* _Work request_: Could you please find each line in the records that contains the word "Abbreviation" and copy it?

Dataset entries:
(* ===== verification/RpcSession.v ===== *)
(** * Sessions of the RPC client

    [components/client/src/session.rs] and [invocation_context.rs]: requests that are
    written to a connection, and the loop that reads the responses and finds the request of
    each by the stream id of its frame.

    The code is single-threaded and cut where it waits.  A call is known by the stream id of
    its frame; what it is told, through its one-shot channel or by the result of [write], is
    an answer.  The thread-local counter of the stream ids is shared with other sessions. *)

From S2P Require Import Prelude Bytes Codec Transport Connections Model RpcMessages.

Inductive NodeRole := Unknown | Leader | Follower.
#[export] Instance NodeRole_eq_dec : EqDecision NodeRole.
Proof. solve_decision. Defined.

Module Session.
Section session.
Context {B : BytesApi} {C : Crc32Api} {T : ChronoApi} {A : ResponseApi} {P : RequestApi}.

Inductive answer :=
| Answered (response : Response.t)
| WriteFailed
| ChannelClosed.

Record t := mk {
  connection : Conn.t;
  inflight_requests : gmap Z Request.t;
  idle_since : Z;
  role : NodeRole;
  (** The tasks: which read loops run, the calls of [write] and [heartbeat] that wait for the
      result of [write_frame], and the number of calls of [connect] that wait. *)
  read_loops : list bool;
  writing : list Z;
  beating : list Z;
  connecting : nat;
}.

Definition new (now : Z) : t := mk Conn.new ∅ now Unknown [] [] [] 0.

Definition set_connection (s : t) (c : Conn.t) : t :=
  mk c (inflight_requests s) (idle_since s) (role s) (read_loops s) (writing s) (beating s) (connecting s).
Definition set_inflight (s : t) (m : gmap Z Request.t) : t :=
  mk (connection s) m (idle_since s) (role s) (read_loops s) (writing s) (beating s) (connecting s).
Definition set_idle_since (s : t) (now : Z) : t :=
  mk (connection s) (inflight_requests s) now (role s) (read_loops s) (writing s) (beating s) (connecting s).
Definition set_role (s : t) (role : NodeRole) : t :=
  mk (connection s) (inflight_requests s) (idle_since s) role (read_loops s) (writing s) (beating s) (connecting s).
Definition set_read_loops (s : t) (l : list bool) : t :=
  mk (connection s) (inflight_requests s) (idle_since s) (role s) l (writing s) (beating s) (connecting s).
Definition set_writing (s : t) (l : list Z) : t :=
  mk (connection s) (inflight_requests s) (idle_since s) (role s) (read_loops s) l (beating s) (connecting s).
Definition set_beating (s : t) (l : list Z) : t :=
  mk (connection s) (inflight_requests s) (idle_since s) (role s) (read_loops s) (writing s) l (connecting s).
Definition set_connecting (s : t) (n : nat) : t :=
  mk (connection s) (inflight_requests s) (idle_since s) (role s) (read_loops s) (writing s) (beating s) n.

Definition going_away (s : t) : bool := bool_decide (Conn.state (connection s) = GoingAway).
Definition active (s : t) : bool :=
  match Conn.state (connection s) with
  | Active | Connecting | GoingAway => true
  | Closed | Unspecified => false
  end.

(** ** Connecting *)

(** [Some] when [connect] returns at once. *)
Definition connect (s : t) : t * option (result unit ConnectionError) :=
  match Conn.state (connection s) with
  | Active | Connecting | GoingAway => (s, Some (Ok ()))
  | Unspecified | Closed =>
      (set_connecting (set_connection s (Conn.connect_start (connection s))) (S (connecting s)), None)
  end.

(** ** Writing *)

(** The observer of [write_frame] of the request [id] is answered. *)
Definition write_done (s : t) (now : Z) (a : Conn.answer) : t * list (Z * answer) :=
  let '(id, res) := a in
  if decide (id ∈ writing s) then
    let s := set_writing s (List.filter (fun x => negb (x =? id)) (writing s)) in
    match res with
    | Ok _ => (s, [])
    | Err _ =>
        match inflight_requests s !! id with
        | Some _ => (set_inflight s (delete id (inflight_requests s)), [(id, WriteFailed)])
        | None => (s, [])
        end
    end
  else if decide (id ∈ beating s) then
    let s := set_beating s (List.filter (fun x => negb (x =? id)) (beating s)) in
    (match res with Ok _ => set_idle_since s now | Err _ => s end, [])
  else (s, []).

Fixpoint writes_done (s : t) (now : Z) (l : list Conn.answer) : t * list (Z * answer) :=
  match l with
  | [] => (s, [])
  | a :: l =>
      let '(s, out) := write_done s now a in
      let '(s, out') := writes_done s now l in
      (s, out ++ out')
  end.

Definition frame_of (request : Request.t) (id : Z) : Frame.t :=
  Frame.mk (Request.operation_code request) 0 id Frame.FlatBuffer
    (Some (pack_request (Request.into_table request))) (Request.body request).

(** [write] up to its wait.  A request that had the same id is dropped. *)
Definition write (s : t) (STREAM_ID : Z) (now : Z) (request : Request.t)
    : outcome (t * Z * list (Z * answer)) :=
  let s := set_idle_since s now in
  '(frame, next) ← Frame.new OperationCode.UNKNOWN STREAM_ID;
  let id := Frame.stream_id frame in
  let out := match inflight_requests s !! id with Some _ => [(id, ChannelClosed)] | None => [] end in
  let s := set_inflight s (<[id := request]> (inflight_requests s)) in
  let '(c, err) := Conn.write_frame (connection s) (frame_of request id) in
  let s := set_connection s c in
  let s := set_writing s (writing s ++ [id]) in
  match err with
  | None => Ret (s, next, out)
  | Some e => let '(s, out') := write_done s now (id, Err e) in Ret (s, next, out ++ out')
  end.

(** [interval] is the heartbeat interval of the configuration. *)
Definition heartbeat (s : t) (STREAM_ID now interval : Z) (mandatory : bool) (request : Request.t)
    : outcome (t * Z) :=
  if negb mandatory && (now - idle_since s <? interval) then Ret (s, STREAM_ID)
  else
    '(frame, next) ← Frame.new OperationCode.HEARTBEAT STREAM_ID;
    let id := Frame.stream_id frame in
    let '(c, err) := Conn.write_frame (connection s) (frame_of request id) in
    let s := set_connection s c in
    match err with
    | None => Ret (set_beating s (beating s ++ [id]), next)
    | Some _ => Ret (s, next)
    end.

--

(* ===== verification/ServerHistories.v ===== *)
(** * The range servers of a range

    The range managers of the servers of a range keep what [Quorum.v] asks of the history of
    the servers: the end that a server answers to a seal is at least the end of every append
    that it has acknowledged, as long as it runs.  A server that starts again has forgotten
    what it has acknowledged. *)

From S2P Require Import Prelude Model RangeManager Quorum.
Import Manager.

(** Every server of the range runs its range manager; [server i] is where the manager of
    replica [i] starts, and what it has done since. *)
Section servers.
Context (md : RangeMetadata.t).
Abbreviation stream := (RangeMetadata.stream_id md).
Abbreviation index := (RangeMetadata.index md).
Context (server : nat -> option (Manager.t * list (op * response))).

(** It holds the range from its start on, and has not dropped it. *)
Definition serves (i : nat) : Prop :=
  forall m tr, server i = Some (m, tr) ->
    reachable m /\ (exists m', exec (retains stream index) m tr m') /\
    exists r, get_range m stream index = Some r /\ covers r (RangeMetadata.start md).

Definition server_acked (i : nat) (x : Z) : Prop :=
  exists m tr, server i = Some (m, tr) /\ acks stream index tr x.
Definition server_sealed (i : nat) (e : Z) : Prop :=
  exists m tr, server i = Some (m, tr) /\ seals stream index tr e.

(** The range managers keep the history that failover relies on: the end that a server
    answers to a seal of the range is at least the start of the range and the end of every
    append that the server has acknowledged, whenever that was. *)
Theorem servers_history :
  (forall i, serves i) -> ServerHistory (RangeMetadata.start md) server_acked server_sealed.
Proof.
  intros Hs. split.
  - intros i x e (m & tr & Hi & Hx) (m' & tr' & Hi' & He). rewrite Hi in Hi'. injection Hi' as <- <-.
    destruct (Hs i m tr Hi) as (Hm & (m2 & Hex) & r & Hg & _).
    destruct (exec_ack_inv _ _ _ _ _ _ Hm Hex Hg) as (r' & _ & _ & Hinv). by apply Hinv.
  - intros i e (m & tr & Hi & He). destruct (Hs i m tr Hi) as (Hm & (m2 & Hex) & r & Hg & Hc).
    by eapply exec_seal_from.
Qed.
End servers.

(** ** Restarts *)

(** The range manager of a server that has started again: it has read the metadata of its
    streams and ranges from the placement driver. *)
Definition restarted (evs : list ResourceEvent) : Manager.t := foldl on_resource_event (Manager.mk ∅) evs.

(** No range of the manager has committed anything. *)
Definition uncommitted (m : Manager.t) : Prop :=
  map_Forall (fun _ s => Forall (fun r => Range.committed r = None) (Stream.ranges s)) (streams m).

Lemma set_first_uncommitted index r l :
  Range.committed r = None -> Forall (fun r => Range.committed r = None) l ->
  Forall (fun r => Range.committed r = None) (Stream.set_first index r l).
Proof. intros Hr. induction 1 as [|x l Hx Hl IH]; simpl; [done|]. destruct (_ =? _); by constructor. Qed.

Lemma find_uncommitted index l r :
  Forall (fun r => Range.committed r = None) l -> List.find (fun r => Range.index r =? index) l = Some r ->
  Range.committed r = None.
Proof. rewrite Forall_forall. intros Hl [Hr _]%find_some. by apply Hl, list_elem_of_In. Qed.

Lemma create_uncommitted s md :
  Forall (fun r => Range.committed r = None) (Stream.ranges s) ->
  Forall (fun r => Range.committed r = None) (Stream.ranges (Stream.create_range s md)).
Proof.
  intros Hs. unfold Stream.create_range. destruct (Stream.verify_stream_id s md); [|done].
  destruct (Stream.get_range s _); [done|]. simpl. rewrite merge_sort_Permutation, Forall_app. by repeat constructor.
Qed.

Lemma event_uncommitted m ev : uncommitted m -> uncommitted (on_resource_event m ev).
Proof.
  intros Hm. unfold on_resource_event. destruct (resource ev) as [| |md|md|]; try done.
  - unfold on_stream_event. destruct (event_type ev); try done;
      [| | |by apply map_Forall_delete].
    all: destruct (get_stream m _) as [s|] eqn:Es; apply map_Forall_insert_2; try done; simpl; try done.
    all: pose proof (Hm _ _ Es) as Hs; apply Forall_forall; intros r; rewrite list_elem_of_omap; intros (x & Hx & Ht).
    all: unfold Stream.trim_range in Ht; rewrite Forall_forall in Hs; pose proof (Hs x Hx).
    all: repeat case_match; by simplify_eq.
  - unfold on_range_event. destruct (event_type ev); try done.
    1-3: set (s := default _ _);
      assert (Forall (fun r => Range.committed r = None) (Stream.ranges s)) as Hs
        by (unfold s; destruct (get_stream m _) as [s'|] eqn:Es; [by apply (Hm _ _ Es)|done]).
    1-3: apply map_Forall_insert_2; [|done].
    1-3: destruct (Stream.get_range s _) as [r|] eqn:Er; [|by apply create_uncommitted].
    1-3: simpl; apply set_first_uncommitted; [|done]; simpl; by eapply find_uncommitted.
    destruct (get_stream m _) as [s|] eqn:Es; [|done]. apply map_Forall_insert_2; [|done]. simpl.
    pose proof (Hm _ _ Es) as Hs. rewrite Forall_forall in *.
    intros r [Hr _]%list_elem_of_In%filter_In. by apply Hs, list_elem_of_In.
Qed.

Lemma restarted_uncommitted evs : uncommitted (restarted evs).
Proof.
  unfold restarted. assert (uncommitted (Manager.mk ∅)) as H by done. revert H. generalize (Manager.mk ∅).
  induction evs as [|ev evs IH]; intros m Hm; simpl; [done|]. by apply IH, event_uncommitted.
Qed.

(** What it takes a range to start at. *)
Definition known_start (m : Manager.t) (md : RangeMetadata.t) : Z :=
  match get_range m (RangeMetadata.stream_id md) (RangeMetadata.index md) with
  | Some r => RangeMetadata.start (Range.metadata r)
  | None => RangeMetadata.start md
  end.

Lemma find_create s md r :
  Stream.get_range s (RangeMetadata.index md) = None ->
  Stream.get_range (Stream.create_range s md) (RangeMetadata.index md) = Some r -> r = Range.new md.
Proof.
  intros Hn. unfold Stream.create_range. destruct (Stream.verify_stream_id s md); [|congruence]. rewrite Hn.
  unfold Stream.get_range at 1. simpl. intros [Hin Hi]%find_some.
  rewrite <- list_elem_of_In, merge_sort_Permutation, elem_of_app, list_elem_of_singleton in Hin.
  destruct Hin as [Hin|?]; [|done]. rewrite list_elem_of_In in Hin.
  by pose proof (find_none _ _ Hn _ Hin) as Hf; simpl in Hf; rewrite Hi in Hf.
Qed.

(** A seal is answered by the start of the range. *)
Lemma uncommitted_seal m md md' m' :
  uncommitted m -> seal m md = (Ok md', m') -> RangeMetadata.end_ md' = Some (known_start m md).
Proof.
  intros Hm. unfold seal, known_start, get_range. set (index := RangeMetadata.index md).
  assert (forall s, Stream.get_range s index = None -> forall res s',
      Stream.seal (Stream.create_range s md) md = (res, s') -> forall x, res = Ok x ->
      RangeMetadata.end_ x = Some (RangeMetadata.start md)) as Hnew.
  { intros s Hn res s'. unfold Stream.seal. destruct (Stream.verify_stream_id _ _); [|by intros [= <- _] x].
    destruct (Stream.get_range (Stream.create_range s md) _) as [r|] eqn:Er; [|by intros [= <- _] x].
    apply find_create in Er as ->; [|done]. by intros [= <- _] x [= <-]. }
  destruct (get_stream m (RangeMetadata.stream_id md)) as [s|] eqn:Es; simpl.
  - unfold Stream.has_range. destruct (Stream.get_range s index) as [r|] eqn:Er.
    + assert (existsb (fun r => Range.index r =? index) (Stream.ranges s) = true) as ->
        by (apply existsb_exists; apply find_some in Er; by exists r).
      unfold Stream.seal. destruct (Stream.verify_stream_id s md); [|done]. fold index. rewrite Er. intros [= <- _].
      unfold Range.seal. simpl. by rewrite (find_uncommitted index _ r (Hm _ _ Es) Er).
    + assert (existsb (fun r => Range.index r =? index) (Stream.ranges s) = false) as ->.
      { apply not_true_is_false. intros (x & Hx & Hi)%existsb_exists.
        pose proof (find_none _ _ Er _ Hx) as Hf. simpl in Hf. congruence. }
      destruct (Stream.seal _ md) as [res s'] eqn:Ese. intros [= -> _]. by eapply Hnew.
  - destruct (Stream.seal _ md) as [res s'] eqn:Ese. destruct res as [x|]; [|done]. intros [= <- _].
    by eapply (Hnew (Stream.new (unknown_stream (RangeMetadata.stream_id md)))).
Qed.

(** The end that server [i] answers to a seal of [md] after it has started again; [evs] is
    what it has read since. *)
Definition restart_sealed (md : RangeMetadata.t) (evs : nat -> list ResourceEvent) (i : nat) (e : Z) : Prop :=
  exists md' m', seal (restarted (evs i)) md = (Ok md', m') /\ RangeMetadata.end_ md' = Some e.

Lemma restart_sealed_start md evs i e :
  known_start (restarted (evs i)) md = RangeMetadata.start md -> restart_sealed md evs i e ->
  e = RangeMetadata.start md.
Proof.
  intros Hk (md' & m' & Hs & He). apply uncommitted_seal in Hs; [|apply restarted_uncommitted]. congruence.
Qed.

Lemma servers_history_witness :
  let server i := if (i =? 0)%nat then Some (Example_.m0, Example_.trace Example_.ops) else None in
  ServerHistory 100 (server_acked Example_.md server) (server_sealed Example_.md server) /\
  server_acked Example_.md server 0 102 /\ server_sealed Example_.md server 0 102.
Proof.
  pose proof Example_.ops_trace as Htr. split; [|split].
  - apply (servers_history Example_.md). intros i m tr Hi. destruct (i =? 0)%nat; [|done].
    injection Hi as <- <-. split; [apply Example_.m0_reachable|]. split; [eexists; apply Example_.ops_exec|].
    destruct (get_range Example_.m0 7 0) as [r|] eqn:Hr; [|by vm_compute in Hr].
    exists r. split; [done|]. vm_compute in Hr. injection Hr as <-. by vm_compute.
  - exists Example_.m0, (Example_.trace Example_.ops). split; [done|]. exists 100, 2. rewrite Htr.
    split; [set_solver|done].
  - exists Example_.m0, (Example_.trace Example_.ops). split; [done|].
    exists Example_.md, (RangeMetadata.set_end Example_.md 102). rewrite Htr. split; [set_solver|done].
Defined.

--

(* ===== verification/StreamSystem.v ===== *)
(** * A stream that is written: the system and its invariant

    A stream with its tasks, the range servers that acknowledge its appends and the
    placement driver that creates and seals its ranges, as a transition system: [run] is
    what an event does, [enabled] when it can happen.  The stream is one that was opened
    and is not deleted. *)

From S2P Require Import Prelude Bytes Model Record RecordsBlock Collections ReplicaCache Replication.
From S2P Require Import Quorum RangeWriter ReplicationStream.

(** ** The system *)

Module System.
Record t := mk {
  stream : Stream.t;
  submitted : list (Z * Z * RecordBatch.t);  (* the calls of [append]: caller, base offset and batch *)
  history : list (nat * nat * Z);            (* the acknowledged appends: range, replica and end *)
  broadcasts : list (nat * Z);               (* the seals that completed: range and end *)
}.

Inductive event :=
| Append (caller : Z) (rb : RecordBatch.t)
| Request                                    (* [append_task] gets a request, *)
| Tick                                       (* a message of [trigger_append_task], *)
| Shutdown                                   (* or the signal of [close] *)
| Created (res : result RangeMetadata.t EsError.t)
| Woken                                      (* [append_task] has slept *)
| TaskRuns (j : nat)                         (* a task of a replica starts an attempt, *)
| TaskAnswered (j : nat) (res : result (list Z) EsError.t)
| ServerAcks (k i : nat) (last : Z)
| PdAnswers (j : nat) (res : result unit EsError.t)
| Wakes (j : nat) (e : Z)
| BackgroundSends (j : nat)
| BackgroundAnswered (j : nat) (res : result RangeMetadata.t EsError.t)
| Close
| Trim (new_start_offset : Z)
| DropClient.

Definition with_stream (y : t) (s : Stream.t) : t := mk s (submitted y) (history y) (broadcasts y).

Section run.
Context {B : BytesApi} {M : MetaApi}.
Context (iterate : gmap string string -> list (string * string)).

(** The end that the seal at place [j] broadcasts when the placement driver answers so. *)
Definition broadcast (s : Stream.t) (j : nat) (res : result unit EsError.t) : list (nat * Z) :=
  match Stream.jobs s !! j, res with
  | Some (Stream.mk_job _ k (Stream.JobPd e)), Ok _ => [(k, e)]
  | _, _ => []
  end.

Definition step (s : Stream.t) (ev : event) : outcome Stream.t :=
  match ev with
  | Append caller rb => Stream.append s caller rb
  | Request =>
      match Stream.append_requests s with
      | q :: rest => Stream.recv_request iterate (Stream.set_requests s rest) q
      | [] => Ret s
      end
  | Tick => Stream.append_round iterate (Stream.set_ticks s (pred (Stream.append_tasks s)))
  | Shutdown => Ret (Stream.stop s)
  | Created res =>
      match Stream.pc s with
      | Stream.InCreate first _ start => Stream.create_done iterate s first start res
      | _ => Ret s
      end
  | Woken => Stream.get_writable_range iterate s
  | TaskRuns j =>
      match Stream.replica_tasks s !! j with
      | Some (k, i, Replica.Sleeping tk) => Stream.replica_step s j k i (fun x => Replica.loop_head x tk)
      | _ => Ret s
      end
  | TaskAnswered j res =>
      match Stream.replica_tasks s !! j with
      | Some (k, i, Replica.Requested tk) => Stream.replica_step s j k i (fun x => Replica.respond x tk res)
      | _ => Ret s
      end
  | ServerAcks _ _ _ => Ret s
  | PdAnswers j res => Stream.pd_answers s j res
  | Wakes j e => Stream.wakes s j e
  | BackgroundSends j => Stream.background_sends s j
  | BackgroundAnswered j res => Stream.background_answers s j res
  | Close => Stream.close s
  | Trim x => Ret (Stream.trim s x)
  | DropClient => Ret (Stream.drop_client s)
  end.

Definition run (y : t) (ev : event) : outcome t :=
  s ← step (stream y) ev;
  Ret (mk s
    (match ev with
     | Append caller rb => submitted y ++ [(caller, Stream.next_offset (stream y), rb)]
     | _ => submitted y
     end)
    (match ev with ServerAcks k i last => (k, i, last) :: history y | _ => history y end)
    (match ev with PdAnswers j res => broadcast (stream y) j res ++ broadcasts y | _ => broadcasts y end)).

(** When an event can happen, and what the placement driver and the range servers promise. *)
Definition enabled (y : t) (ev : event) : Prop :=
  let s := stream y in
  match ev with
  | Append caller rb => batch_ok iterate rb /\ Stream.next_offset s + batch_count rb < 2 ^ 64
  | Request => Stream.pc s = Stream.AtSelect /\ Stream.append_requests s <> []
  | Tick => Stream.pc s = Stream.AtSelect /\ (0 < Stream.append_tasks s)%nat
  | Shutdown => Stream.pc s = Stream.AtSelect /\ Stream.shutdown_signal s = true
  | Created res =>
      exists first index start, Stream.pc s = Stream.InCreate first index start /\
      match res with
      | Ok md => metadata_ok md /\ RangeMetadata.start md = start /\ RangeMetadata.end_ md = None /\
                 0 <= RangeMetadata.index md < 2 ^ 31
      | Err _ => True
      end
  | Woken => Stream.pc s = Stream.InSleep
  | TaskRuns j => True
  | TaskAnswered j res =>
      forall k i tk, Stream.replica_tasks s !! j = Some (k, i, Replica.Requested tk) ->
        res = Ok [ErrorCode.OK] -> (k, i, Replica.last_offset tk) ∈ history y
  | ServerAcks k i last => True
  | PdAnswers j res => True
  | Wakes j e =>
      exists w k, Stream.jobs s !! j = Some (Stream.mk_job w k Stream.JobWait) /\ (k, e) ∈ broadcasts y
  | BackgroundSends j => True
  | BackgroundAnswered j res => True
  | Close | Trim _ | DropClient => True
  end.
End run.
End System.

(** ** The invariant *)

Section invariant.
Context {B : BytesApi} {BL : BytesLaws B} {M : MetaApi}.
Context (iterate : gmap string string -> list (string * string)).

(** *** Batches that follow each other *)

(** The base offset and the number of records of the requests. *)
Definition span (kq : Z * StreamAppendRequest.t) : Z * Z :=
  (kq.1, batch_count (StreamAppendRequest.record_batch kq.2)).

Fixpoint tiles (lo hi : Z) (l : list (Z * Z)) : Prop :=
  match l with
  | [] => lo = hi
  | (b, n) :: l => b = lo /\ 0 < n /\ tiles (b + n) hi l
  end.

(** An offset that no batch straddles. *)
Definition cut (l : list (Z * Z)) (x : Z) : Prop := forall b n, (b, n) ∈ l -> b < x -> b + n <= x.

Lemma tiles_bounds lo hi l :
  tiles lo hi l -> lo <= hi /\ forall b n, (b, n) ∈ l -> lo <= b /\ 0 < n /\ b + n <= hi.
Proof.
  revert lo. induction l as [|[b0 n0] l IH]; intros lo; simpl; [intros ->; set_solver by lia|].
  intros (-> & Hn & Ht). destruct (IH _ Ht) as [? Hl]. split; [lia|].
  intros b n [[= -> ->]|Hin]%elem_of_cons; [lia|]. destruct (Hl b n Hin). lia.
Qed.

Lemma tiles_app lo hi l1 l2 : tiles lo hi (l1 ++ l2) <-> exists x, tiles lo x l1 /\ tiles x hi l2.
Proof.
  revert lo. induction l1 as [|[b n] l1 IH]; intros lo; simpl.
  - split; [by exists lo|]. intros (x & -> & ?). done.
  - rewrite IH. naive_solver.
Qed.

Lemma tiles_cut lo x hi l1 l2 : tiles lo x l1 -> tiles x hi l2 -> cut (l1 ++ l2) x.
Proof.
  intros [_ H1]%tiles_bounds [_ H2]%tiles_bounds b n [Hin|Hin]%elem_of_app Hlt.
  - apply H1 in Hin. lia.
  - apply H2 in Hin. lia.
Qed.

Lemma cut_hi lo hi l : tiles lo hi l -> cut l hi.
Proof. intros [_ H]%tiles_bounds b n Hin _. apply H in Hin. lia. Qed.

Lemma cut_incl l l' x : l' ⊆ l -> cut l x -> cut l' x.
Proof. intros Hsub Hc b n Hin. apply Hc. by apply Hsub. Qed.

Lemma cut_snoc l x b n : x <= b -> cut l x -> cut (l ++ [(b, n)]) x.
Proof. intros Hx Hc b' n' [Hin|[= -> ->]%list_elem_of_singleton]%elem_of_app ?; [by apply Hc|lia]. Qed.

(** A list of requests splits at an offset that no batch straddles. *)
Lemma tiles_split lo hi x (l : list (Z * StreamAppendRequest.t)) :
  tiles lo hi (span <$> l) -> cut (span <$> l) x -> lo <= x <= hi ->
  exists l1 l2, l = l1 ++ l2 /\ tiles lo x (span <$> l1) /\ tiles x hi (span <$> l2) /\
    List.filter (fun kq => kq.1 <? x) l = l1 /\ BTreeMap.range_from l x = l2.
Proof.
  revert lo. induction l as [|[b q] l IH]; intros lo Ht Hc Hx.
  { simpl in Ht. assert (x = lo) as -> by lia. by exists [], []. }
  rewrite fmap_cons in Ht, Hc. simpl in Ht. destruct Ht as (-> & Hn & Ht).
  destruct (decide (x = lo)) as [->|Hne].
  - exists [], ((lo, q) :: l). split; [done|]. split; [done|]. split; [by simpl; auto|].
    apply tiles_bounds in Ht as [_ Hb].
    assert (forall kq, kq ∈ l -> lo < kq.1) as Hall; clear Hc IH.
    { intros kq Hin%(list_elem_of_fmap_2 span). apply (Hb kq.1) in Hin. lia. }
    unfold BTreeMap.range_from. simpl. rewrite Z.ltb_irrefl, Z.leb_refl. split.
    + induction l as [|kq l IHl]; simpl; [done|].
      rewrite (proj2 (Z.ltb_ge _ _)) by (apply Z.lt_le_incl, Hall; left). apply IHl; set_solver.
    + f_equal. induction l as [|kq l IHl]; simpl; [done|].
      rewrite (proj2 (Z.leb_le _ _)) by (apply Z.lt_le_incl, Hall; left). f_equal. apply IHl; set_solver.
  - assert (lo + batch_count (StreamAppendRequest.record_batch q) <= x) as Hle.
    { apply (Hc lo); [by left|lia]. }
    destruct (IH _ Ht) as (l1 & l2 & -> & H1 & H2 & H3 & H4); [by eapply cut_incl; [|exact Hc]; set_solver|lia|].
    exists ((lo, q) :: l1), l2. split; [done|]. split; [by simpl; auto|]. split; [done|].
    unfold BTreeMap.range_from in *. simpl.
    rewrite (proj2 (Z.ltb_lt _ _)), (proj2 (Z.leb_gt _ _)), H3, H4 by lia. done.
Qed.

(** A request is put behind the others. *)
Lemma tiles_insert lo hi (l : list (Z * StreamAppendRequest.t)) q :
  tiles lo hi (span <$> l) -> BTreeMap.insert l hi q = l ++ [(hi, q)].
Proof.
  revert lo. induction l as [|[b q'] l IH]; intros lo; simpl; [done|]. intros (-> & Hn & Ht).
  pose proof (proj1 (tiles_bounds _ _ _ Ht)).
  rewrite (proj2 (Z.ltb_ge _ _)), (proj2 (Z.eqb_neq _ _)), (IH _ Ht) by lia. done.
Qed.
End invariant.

* _Exercise output_:
Abbreviation stream := (RangeMetadata.stream_id md).
Abbreviation index := (RangeMetadata.index md).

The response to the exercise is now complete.